_Input data:_
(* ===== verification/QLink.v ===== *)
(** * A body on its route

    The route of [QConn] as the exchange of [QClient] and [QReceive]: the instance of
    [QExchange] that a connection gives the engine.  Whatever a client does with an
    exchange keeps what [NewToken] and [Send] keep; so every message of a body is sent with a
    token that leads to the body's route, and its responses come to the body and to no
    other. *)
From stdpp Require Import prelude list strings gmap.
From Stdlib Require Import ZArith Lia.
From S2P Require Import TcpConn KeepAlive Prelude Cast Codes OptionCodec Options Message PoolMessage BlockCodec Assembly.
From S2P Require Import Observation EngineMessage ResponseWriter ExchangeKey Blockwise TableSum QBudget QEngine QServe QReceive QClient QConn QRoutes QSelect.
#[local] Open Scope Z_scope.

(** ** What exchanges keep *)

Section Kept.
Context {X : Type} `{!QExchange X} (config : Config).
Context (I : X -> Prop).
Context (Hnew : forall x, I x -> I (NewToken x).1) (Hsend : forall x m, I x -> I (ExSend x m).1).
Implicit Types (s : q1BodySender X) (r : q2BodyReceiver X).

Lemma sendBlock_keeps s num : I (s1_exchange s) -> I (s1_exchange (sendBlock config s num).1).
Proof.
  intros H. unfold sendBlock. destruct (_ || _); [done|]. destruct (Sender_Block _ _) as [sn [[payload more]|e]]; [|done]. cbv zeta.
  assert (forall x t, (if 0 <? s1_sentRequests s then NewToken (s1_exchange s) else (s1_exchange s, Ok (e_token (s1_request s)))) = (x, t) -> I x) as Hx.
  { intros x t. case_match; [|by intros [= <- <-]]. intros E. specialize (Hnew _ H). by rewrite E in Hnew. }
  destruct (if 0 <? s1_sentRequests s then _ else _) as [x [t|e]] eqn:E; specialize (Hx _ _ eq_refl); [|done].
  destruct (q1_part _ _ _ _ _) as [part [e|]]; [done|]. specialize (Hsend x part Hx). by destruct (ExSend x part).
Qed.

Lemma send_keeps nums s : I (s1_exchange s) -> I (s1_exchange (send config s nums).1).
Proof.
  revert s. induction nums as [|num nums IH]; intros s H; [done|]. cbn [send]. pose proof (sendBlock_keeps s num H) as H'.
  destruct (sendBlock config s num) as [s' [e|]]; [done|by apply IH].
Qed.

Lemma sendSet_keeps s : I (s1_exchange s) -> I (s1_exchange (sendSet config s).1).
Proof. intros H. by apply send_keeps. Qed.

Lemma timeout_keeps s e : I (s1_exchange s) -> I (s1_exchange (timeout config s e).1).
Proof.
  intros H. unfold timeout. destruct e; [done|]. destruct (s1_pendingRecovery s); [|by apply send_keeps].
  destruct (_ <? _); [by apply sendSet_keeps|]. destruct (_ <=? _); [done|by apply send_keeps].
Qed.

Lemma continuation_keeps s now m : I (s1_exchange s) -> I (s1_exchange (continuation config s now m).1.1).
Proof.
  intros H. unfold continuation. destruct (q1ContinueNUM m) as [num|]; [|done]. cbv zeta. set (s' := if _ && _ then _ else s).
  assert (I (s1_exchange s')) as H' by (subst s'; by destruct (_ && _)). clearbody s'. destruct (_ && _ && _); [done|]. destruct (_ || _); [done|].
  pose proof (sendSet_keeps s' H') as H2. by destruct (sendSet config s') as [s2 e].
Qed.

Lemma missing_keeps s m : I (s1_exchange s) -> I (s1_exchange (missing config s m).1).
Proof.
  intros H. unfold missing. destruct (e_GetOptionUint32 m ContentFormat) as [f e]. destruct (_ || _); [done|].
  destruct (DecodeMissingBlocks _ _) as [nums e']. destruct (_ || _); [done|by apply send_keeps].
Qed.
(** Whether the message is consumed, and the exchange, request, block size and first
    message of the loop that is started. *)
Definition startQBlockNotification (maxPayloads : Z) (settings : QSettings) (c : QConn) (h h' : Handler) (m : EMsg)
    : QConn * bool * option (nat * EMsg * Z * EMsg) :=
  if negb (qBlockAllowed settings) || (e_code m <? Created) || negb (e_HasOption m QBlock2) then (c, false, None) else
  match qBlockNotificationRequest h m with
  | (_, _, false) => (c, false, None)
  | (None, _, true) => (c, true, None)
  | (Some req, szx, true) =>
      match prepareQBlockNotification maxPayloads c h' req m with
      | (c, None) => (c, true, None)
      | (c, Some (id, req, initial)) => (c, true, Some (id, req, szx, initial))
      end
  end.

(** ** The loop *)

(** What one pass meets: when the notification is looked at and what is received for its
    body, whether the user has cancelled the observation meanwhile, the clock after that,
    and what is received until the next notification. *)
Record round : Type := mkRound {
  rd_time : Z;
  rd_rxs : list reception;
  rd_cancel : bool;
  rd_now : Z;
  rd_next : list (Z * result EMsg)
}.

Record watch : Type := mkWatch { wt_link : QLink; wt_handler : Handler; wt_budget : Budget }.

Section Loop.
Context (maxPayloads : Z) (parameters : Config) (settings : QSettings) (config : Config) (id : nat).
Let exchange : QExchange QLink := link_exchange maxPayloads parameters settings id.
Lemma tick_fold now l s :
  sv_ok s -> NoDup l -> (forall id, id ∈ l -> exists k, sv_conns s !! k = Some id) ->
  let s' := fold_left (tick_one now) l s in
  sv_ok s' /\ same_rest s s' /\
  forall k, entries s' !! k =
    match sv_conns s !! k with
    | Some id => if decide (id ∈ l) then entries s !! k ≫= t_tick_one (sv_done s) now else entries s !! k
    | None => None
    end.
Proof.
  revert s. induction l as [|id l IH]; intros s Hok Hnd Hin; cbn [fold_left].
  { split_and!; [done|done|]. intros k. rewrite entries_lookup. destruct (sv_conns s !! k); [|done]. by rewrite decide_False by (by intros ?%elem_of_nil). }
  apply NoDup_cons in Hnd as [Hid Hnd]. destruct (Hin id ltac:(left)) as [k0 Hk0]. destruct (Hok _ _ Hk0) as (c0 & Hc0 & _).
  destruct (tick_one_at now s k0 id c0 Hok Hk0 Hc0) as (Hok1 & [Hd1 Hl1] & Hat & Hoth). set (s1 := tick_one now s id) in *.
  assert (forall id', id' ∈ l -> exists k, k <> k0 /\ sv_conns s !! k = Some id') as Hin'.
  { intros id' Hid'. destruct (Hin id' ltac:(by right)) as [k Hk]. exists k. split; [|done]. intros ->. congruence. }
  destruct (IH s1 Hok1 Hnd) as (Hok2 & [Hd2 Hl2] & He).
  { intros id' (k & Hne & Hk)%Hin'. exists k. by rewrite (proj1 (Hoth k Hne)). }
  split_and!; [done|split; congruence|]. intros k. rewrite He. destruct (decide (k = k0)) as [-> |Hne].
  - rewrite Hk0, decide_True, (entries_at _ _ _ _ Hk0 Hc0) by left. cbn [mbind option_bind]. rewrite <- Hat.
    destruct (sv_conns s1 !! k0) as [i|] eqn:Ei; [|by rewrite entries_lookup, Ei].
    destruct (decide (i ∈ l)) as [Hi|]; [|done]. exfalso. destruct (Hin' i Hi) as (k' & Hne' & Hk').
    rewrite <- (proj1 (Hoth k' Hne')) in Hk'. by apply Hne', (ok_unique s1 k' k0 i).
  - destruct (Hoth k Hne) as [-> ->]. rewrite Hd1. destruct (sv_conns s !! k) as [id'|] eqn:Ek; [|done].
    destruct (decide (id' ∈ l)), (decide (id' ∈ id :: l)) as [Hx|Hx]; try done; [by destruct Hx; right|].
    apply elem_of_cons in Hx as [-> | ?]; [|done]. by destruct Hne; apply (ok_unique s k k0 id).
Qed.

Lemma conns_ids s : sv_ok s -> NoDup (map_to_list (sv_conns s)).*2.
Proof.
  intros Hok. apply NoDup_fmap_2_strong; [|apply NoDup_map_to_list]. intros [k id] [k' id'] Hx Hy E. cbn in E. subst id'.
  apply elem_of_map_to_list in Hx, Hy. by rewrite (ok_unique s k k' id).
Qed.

==

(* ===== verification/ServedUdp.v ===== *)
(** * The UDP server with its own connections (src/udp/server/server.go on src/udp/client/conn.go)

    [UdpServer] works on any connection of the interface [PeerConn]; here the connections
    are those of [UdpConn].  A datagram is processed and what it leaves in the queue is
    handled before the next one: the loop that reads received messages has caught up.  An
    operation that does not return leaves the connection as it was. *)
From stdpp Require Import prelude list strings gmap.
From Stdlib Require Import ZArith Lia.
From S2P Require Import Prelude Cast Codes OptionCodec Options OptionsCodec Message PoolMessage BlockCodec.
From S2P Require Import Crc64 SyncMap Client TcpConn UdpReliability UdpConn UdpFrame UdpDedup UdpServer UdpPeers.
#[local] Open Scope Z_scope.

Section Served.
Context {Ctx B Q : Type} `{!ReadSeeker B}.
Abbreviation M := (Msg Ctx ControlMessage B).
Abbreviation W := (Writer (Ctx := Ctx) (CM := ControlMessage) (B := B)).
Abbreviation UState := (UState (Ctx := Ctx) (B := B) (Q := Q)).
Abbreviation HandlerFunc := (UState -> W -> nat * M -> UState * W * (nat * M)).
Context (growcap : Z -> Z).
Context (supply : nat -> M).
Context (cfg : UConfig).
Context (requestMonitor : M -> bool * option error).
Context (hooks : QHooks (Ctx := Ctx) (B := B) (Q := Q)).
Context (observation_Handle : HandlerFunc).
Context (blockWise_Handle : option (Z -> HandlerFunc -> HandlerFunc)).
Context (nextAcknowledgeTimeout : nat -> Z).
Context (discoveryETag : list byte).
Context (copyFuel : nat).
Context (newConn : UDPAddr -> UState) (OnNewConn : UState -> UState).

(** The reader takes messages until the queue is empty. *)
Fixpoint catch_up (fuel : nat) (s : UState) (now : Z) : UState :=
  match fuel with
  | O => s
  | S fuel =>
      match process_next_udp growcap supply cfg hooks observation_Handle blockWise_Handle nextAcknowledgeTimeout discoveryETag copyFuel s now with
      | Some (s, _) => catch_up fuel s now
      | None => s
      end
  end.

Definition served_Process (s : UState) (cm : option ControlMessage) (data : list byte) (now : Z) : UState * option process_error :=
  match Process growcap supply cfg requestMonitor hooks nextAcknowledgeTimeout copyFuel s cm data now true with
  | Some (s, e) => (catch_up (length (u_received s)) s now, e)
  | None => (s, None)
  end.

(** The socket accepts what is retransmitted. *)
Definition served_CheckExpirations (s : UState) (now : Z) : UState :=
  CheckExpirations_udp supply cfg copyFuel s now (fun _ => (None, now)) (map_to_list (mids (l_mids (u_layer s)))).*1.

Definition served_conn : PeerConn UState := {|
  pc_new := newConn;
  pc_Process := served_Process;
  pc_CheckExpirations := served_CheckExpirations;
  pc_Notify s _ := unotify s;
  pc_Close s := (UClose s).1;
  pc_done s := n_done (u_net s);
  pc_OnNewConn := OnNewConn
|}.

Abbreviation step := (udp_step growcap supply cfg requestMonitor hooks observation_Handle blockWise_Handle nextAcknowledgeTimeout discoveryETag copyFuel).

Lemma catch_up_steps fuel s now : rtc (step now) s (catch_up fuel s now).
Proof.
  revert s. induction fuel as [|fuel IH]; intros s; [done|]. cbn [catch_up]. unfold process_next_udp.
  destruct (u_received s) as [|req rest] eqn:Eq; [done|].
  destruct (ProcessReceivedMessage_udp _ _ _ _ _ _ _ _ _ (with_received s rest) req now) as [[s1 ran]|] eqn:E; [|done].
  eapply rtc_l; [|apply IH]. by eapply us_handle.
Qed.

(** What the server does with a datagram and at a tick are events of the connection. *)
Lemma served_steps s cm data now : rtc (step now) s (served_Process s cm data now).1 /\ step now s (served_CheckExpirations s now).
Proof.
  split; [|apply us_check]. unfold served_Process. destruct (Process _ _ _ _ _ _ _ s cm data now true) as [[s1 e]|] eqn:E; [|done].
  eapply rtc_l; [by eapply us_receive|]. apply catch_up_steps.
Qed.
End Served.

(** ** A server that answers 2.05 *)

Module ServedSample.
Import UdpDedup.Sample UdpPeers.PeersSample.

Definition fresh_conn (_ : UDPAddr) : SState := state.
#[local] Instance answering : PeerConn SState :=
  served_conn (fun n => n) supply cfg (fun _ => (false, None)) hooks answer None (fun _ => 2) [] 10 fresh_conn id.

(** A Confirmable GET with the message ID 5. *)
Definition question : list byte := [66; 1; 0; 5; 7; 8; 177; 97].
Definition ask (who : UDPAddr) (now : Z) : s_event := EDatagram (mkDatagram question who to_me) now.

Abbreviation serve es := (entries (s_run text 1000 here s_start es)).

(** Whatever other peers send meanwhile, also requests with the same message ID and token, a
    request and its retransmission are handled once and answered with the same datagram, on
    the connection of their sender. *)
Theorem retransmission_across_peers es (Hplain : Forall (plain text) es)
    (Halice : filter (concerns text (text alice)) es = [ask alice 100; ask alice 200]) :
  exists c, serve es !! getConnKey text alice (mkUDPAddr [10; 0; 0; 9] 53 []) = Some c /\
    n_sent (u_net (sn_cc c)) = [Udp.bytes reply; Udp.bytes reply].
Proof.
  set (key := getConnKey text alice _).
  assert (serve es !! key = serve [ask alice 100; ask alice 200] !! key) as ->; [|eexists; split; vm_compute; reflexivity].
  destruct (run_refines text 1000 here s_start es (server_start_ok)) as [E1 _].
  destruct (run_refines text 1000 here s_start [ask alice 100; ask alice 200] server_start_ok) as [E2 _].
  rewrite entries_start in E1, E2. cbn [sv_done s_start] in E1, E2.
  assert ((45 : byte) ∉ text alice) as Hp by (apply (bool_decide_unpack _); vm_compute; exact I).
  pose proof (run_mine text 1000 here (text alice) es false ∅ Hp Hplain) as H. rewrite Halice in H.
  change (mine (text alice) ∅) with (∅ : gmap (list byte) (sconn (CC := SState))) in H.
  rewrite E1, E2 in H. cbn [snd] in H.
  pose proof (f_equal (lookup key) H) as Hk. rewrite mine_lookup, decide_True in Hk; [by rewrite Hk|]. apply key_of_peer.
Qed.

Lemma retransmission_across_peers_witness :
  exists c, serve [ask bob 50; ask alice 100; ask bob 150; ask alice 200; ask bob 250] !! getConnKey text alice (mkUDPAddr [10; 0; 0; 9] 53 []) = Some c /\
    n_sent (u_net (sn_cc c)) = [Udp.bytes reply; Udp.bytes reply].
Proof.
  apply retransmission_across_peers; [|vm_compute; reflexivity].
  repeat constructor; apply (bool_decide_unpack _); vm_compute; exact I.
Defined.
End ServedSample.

_What this task involves:_
Return only the part of the records above that opens with the line containing "(** ** What exchanges keep *)" and closes with the line containing "destruct (if 0", ends included.

_Response to the exercise:_
(** ** What exchanges keep *)

Section Kept.
Context {X : Type} `{!QExchange X} (config : Config).
Context (I : X -> Prop).
Context (Hnew : forall x, I x -> I (NewToken x).1) (Hsend : forall x m, I x -> I (ExSend x m).1).
Implicit Types (s : q1BodySender X) (r : q2BodyReceiver X).

Lemma sendBlock_keeps s num : I (s1_exchange s) -> I (s1_exchange (sendBlock config s num).1).
Proof.
  intros H. unfold sendBlock. destruct (_ || _); [done|]. destruct (Sender_Block _ _) as [sn [[payload more]|e]]; [|done]. cbv zeta.
  assert (forall x t, (if 0 <? s1_sentRequests s then NewToken (s1_exchange s) else (s1_exchange s, Ok (e_token (s1_request s)))) = (x, t) -> I x) as Hx.
  { intros x t. case_match; [|by intros [= <- <-]]. intros E. specialize (Hnew _ H). by rewrite E in Hnew. }
  destruct (if 0 <? s1_sentRequests s then _ else _) as [x [t|e]] eqn:E; specialize (Hx _ _ eq_refl); [|done].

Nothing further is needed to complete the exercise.